What you should do = Among the lines of the data, copy those that hold "foldl".

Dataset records
━━━━━━━━━━━━━━━━━━━━
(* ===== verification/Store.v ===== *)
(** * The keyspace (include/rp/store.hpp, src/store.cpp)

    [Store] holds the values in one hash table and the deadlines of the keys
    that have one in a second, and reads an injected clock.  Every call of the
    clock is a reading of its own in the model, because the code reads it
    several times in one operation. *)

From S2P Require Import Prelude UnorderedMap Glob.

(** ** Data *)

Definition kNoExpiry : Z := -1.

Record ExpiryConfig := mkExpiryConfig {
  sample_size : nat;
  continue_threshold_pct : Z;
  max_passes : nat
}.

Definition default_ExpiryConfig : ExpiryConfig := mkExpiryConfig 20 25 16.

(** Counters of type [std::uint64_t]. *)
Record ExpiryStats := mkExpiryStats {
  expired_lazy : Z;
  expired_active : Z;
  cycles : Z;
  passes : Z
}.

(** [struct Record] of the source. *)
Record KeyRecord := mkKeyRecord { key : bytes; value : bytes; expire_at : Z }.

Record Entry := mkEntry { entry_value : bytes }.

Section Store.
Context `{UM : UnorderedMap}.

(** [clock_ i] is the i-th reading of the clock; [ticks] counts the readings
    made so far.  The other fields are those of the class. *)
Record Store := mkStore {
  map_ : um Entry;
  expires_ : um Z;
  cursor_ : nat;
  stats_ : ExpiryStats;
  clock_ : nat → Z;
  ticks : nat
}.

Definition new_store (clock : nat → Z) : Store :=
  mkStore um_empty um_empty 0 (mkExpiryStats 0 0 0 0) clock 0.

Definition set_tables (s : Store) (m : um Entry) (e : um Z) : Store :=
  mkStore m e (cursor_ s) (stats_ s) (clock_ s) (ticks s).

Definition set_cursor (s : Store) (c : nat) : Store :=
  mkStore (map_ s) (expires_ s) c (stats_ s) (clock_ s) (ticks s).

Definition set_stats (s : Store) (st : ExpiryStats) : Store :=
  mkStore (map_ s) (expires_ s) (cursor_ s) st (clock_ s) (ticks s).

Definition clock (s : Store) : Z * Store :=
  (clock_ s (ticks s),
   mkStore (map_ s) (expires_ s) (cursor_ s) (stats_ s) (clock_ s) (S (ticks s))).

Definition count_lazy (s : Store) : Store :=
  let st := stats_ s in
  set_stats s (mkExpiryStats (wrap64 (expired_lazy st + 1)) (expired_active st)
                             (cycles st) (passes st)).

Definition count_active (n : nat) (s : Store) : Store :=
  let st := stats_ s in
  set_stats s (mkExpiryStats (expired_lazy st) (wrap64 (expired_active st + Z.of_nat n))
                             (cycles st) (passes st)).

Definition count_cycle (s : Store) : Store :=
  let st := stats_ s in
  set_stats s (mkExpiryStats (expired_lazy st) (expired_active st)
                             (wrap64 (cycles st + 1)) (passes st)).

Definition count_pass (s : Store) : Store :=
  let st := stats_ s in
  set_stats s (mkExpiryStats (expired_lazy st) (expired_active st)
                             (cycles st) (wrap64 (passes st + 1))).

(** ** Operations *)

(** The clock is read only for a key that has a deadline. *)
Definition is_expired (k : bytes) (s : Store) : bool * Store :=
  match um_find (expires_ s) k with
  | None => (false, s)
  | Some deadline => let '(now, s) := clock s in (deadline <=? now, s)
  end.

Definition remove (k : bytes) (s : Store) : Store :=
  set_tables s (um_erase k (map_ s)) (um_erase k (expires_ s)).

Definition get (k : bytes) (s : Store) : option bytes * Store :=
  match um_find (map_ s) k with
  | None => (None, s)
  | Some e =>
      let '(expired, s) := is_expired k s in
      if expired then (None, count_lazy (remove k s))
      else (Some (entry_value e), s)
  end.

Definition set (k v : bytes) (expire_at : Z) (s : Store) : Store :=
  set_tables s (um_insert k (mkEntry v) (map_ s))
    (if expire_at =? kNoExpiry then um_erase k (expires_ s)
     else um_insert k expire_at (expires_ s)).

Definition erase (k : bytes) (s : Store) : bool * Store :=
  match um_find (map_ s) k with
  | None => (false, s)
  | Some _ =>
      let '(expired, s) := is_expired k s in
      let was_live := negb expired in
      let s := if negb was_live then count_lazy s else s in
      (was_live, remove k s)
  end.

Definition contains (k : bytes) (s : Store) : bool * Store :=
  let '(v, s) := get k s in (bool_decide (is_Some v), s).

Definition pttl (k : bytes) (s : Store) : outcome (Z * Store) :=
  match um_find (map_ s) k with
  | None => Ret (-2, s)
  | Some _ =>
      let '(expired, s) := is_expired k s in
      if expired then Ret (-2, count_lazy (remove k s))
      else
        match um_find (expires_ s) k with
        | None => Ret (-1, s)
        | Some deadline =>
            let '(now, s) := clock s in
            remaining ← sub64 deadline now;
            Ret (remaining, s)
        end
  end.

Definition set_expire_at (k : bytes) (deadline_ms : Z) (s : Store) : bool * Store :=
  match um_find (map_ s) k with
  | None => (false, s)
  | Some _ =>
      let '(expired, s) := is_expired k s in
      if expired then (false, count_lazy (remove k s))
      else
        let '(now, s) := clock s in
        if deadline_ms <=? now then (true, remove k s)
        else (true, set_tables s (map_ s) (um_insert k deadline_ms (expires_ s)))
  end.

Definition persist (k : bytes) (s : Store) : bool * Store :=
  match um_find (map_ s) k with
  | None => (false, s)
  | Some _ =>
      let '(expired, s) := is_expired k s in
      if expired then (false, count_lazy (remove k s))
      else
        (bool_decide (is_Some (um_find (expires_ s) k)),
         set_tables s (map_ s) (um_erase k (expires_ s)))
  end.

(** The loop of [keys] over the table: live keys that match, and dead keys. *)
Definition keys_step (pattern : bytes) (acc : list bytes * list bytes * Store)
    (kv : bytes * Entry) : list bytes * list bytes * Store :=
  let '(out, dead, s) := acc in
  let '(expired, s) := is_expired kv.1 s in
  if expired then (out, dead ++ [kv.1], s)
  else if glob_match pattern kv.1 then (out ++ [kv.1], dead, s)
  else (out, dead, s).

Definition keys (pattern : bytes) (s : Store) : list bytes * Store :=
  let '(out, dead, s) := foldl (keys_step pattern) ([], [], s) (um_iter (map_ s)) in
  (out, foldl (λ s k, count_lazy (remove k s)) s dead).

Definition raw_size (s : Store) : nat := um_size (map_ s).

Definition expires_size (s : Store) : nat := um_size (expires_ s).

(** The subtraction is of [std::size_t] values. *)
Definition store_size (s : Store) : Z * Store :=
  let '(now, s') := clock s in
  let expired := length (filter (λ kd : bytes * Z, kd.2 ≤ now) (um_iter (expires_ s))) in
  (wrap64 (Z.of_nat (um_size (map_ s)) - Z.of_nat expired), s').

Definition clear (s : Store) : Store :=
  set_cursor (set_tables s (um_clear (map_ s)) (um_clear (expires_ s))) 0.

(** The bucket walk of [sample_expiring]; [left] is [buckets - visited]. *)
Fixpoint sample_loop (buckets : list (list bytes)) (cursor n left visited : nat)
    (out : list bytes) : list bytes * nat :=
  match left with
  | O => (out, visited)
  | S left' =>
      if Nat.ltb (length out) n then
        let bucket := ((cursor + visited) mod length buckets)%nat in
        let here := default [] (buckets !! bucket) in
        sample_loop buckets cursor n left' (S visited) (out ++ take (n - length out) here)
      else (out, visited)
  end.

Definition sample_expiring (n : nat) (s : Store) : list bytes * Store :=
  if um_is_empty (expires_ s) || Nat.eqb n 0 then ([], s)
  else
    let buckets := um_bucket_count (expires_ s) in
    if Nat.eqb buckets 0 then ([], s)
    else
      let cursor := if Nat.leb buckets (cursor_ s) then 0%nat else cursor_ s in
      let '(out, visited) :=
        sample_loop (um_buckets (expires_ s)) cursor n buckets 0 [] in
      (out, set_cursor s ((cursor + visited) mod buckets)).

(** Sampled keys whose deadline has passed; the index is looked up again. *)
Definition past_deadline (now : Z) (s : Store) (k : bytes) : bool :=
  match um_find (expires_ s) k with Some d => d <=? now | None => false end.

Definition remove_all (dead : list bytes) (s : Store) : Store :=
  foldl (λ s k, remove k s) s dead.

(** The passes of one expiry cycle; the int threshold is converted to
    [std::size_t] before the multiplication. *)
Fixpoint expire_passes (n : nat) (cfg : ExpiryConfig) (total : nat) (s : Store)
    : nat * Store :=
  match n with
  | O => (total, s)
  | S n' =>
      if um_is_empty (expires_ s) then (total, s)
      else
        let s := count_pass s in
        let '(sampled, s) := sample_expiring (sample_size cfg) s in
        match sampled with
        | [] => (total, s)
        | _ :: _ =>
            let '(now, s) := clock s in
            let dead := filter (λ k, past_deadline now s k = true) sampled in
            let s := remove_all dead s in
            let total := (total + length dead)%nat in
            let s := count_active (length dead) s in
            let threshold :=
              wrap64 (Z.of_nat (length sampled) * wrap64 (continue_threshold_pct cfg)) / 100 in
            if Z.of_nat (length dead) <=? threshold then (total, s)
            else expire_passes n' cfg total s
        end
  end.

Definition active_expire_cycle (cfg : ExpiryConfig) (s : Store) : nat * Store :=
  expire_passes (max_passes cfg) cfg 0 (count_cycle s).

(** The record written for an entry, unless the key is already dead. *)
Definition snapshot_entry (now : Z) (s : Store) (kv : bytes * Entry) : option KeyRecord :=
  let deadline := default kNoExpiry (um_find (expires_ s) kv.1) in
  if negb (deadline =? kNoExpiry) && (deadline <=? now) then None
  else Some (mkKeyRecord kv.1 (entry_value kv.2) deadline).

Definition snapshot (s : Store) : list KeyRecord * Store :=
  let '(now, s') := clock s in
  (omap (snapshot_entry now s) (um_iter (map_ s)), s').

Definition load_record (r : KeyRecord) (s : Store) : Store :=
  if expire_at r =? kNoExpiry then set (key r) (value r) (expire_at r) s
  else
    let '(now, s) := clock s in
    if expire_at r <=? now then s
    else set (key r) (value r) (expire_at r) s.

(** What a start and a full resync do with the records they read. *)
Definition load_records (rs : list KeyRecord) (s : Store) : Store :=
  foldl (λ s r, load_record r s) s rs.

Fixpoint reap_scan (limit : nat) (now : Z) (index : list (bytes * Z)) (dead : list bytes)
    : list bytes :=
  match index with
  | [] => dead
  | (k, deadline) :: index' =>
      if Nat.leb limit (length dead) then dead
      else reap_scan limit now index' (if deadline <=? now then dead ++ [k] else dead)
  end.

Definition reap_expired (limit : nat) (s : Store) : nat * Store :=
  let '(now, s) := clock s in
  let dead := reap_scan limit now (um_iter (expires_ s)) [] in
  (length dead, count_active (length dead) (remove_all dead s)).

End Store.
━━━━━━━━━━━━━━━━━━━━
Result for this task =
  let '(out, dead, s) := foldl (keys_step pattern) ([], [], s) (um_iter (map_ s)) in
  (out, foldl (λ s k, count_lazy (remove k s)) s dead).
  foldl (λ s k, remove k s) s dead.
  foldl (λ s r, load_record r s) s rs.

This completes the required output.